Untuk masalah yang satu ini mereka beda opini. Fatima yang lebih memilih membiarkan Sanjana menikmati hidupnya sampai ia bosan dengan sendirinya. Sedangkan Suraj lebih mengutamakan masa depan Putrinya itu.
"Sayang, jika aku memaksamu untuk melakukan hal yang tidak disukai, apakah kau akan mau?" tanya Fatima kemudian.
"Apa hubungannya? tentu saja aku akan menolak," tegas Suraj.
"Nah, sama seperti kamu, begitulah Sanjana.

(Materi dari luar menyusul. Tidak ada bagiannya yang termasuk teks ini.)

(** The blocks of a padded message, [n] of them, each of 64 bytes. *)
Fixpoint blocks (n : nat) (m : bytes) : list bytes :=
  match n with
  | O => []
  | S n' => firstn 64 m :: blocks n' (skipn 64 m)
  end.

Definition init : state :=
  Eval vm_compute in
    match map (fun p => w32 (N.sqrt (p * 2 ^ 64))) (firstn 8 primes) with
    | [a; b; c; d; e; f; g; h] => (a, b, c, d, e, f, g, h)
    | _ => (0, 0, 0, 0, 0, 0, 0, 0)
    end.

(** [hashlib.sha256(m).digest()] *)
Definition sha256 (m : bytes) : bytes :=
  let p := pad m in
  let '(a, b, c, d, e, f, g, h) :=
    fold_left compress (blocks (length p / 64) p) init in
  flat_map (be_bytes 4) [a; b; c; d; e; f; g; h].

Definition xor_pad (p : N) (key : bytes) : bytes :=
  map (fun b => N.lxor b p) (key ++ repeat 0 (64 - length key)).

(** [hmac.new(key, msg, hashlib.sha256).digest()] *)
Definition hmac_sha256 (key msg : bytes) : bytes :=
  let key' := if (64 <? N.of_nat (length key)) then sha256 key else key in
  sha256 (xor_pad 92 key' ++ sha256 (xor_pad 54 key' ++ msg)).

Definition hex_digit (d : N) : N := if d <? 10 then 48 + d else 87 + d.

(** [.hexdigest()]: two lowercase hexadecimal digits per byte. *)
Definition hexdigest (b : bytes) : pystr :=
  flat_map (fun x => [hex_digit ((x / 16) mod 16); hex_digit (x mod 16)]) b.

End Sha256.


(* ===================================================================== *)
(** ** Python values, exceptions and the error monad *)
(* ===================================================================== *)

Module Py.

Import PyStr.

(** The values that reach the handlers: parsed JSON documents, datastore
    rows and the dictionaries the handlers build. JSON numbers are
    integers here; floating-point numbers are outside the model. *)
Inductive value :=
| VNone
| VBool (b : bool)
| VInt (z : Z)
| VStr (s : pystr)
| VList (l : list value)
| VDict (d : list (pystr * value)).

(** A [dict] with string keys, in insertion order, keys distinct. *)
Definition dict (V : Type) := list (pystr * V).

Section Dict.
Variable V : Type.

(** [d.get(k)] *)
Fixpoint dict_get (k : pystr) (d : dict V) : option V :=
  match d with
  | [] => None
  | (k', v) :: r => if eqb k k' then Some v else dict_get k r
  end.

(** [d[k] = v]: the value of an existing key is replaced, a new key goes
    to the end. *)
Fixpoint dict_set (k : pystr) (v : V) (d : dict V) : dict V :=
  match d with
  | [] => [(k, v)]
  | (k', v') :: r =>
      if eqb k k' then (k, v) :: r else (k', v') :: dict_set k v r
  end.

(** [dict(pairs)]: later pairs win. *)
Definition dict_of (pairs : list (pystr * V)) : dict V :=
  fold_left (fun d kv => dict_set (fst kv) (snd kv) d) pairs [].
End Dict.

(** The exceptions that occur. All of them derive from [Exception], so
    [except Exception] catches each one. *)
Inductive exn :=
| AttributeError (v : value) (attr : string)
| KeyError (key : value)
| IndexError
| TypeError (v : value)
| ValueError
| UnicodeDecodeError
| UnboundLocalError (name : string)
| HTTPException (status_code : N) (detail : pystr)
| WebSocketDisconnect
| Error (name : string) (message : pystr).

Inductive result (A : Type) :=
| Ok (a : A)
| Raise (e : exn).

Arguments Ok {A} a.
Arguments Raise {A} e.

Definition bind {A B} (m : result A) (k : A -> result B) : result B :=
  match m with
  | Ok a => k a
  | Raise e => Raise e
  end.

Declare Scope py_scope.
Delimit Scope py_scope with py.
Notation "x <- m ;; k" := (bind m (fun x => k))
  (at level 61, m at next level, right associativity) : py_scope.
Notation "m ;;; k" := (bind m (fun _ => k))
  (at level 61, right associativity) : py_scope.
Local Open Scope py_scope.

(** [try: body except Exception as e: handler(e)]: every exception of the
    model derives from [Exception]. *)
Definition try_except {A} (body : result A) (handler : exn -> result A)
  : result A :=
  match body with
  | Ok a => Ok a
  | Raise e => handler e
  end.

(** [for x in xs: ...] with a body that may raise: the elements are
    visited in order and the first exception ends the loop. *)
Fixpoint for_each {A S} (body : S -> A -> result S) (xs : list A) (s : S)
  : result S :=
  match xs with
  | [] => Ok s
  | x :: r => s' <- body s x ;; for_each body r s'
  end.

(** What the interpreter and the standard library decide and the source
    does not: Unicode case mapping away from ASCII, the [repr] of a
    container, the text of an exception, and the JSON parser. *)
Record runtime := {
  unicode_lower : pystr -> pystr;
  unicode_capitalize : pystr -> pystr;
  repr : value -> pystr;
  exception_text : exn -> pystr;
  json_loads : pystr -> result value
}.

Definition lower (R : runtime) : pystr -> pystr :=
  lower_with (unicode_lower R).

Definition capitalize (R : runtime) : pystr -> pystr :=
  capitalize_with (unicode_capitalize R).

(** [bool(v)] *)
Definition truthy (v : value) : bool :=
  match v with
  | VNone => false
  | VBool b => b
  | VInt z => negb (z =? 0)%Z
  | VStr s => match s with [] => false | _ => true end
  | VList l => match l with [] => false | _ => true end
  | VDict d => match d with [] => false | _ => true end
  end.

(** [str(v)], which is also what an f-string writes for [{v}]. *)
Definition py_str (R : runtime) (v : value) : pystr :=
  match v with
  | VNone => str "None"
  | VBool true => str "True"
  | VBool false => str "False"
  | VInt z => str (DecimalString.NilZero.string_of_int (Z.to_int z))
  | VStr s => s
  | VList _ | VDict _ => repr R v
  end.

(** [v.get(k)] and [v.get(k, default)]: only a [dict] has the method. *)
Definition get (v : value) (k : string) : result value :=
  match v with
  | VDict d =>
      Ok (match dict_get (str k) d with Some x => x | None => VNone end)
  | _ => Raise (AttributeError v "get")
  end.

Definition get_or (v : value) (k : string) (default : value) : result value :=
  match v with
  | VDict d =>
      Ok (match dict_get (str k) d with Some x => x | None => default end)
  | _ => Raise (AttributeError v "get")
  end.

(** [v[k]] for a string key. *)
Definition item (v : value) (k : string) : result value :=
  match v with
  | VDict d =>
      match dict_get (str k) d with
      | Some x => Ok x
      | None => Raise (KeyError (VStr (str k)))
      end
  | _ => Raise (TypeError v)
  end.

(** [v[0]] *)
Definition item0 (v : value) : result value :=
  match v with
  | VList (x :: _) => Ok x
  | VStr (c :: _) => Ok (VStr [c])
  | VList [] | VStr [] => Raise IndexError
  | VDict _ => Raise (KeyError (VInt 0))
  | _ => Raise (TypeError v)
  end.

(** [len(v)] *)
Definition len (v : value) : result nat :=
  match v with
  | VStr s => Ok (length s)
  | VList l => Ok (length l)
  | VDict d => Ok (length d)
  | _ => Raise (TypeError v)
  end.

(** The elements [for x in v] visits. *)
Definition iter (v : value) : result (list value) :=
  match v with
  | VList l => Ok l
  | VStr s => Ok (map (fun c => VStr [c]) s)
  | VDict d => Ok (map (fun kv => VStr (fst kv)) d)
  | _ => Raise (TypeError v)
  end.

(** [v[:3]] *)
Definition slice3 (v : value) : result value :=
  match v with
  | VList l => Ok (VList (firstn 3 l))
  | VStr s => Ok (VStr (firstn 3 s))
  | VDict _ => Raise (KeyError v)
  | _ => Raise (TypeError v)
  end.

(** [k in v] for a string [k]. *)
Definition contains_key (k : string) (v : value) : result bool :=
  match v with
  | VDict d => Ok (match dict_get (str k) d with Some _ => true | None => false end)
  | VList l =>
      Ok (existsb (fun x => match x with VStr s => eqb s (str k) | _ => false end) l)
  | VStr s => Ok (contains (str k) s)
  | _ => Raise (TypeError v)
  end.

Dia tidak mau melakukan hal yang tak disukai sampai dia sendiri yang menginginkannya." Tanpa ia sadari, bahwa Fatima menjebaknya dengan pertanyaan.
Untuk sesaat Suraj terdiam, memikirkan maksud dari ucapan istrinya itu.
"Baiklah, aku mengerti maksudmu sekarang. Aku tidak akan memaksa Sanjana lagi untuk meneruskan perusahaan kita. Biarkan dia melakukan apa saja yang disukai, asal masih dalam batas wajar." Dan akhirnya Suraj pun menyerah dengan paradigmanya.
Impian yang selama bertahun-tahun ini ia pendam, akhirnya Suraj kubur dalam-dalam. Baginya kebahagiaan Sanjana lah yang lebih penting. Persoalan masa depan, sudah ada yang atur.
Tuhan tidak pernah tidur. Selama mau berusaha, maka segalanya akan lebih mudah.
**
Sementara itu di jalanan, Sanjana masih terus mengendarai mobilnya dengan kecepatan sedang. Namun, sambil memainkan ponsel miliknya, hingga tanpa sadar wanita itu menabrak belakang mobil yang parkir di tepi jalan.
Brak!
Dan terjadilah sedikit kecelakaan.
"Mampus aku. Aku telah menabrak mobil orang." Sehingga Sanjana ketakutan di dalam mobilnya.